THE PROBLEM: All entries should be printed precisely as written.

══ DATASET EXTRACT ══

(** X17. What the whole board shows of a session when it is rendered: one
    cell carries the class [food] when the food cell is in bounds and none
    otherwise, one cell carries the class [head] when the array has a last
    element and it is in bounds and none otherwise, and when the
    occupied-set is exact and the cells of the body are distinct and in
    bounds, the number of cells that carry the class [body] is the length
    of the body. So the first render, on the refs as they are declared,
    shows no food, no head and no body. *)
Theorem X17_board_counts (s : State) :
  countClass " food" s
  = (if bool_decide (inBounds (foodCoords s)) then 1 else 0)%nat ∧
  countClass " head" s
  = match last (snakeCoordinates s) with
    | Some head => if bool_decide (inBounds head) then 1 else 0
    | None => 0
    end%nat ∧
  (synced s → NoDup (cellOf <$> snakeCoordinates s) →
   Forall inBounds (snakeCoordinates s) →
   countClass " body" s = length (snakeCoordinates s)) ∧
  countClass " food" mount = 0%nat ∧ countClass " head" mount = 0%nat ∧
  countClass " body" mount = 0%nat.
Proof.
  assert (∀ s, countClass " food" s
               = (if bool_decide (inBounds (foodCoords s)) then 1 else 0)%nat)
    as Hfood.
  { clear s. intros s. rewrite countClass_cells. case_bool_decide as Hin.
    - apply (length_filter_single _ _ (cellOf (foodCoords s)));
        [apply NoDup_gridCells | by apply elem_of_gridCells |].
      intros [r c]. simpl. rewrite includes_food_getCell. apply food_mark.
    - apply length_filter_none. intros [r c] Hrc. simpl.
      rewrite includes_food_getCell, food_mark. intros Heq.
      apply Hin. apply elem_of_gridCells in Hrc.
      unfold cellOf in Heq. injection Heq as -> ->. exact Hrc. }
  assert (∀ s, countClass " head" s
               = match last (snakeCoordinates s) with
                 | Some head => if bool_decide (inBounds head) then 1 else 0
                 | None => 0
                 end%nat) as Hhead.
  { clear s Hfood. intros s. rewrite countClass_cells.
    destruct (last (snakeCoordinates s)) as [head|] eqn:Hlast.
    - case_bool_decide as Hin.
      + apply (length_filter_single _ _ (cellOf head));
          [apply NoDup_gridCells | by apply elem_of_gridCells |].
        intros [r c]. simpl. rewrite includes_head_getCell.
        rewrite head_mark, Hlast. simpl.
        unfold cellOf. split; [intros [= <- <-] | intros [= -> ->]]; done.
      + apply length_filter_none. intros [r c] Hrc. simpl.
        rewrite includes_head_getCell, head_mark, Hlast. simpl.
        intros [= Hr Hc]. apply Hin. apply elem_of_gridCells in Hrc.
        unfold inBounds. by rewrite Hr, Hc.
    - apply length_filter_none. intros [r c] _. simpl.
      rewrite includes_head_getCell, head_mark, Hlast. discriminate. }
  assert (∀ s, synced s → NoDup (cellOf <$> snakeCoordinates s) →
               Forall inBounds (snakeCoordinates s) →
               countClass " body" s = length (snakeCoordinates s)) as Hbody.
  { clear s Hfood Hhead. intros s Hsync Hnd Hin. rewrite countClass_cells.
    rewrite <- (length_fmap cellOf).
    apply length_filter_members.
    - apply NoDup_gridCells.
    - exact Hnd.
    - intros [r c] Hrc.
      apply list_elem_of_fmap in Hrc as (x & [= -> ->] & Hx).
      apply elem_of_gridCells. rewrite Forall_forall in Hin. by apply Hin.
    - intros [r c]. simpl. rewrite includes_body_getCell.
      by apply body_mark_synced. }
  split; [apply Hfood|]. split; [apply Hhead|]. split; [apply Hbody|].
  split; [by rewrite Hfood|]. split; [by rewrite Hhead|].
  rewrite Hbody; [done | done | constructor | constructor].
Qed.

═══

RESULT:
(** X17. What the whole board shows of a session when it is rendered: one
    cell carries the class [food] when the food cell is in bounds and none
    otherwise, one cell carries the class [head] when the array has a last
    element and it is in bounds and none otherwise, and when the
    occupied-set is exact and the cells of the body are distinct and in
    bounds, the number of cells that carry the class [body] is the length
    of the body. So the first render, on the refs as they are declared,
    shows no food, no head and no body. *)
Theorem X17_board_counts (s : State) :
  countClass " food" s
  = (if bool_decide (inBounds (foodCoords s)) then 1 else 0)%nat ∧
  countClass " head" s
  = match last (snakeCoordinates s) with
    | Some head => if bool_decide (inBounds head) then 1 else 0
    | None => 0
    end%nat ∧
  (synced s → NoDup (cellOf <$> snakeCoordinates s) →
   Forall inBounds (snakeCoordinates s) →
   countClass " body" s = length (snakeCoordinates s)) ∧
  countClass " food" mount = 0%nat ∧ countClass " head" mount = 0%nat ∧
  countClass " body" mount = 0%nat.
Proof.
  assert (∀ s, countClass " food" s
               = (if bool_decide (inBounds (foodCoords s)) then 1 else 0)%nat)
    as Hfood.
  { clear s. intros s. rewrite countClass_cells. case_bool_decide as Hin.
    - apply (length_filter_single _ _ (cellOf (foodCoords s)));
        [apply NoDup_gridCells | by apply elem_of_gridCells |].
      intros [r c]. simpl. rewrite includes_food_getCell. apply food_mark.
    - apply length_filter_none. intros [r c] Hrc. simpl.
      rewrite includes_food_getCell, food_mark. intros Heq.
      apply Hin. apply elem_of_gridCells in Hrc.
      unfold cellOf in Heq. injection Heq as -> ->. exact Hrc. }
  assert (∀ s, countClass " head" s
               = match last (snakeCoordinates s) with
                 | Some head => if bool_decide (inBounds head) then 1 else 0
                 | None => 0
                 end%nat) as Hhead.
  { clear s Hfood. intros s. rewrite countClass_cells.
    destruct (last (snakeCoordinates s)) as [head|] eqn:Hlast.
    - case_bool_decide as Hin.
      + apply (length_filter_single _ _ (cellOf head));
          [apply NoDup_gridCells | by apply elem_of_gridCells |].
        intros [r c]. simpl. rewrite includes_head_getCell.
        rewrite head_mark, Hlast. simpl.
        unfold cellOf. split; [intros [= <- <-] | intros [= -> ->]]; done.
      + apply length_filter_none. intros [r c] Hrc. simpl.
        rewrite includes_head_getCell, head_mark, Hlast. simpl.
        intros [= Hr Hc]. apply Hin. apply elem_of_gridCells in Hrc.
        unfold inBounds. by rewrite Hr, Hc.
    - apply length_filter_none. intros [r c] _. simpl.
      rewrite includes_head_getCell, head_mark, Hlast. discriminate. }
  assert (∀ s, synced s → NoDup (cellOf <$> snakeCoordinates s) →
               Forall inBounds (snakeCoordinates s) →
               countClass " body" s = length (snakeCoordinates s)) as Hbody.
  { clear s Hfood Hhead. intros s Hsync Hnd Hin. rewrite countClass_cells.
    rewrite <- (length_fmap cellOf).
    apply length_filter_members.
    - apply NoDup_gridCells.
    - exact Hnd.
    - intros [r c] Hrc.
      apply list_elem_of_fmap in Hrc as (x & [= -> ->] & Hx).
      apply elem_of_gridCells. rewrite Forall_forall in Hin. by apply Hin.
    - intros [r c]. simpl. rewrite includes_body_getCell.
      by apply body_mark_synced. }
  split; [apply Hfood|]. split; [apply Hhead|]. split; [apply Hbody|].
  split; [by rewrite Hfood|]. split; [by rewrite Hhead|].
  rewrite Hbody; [done | done | constructor | constructor].
Qed.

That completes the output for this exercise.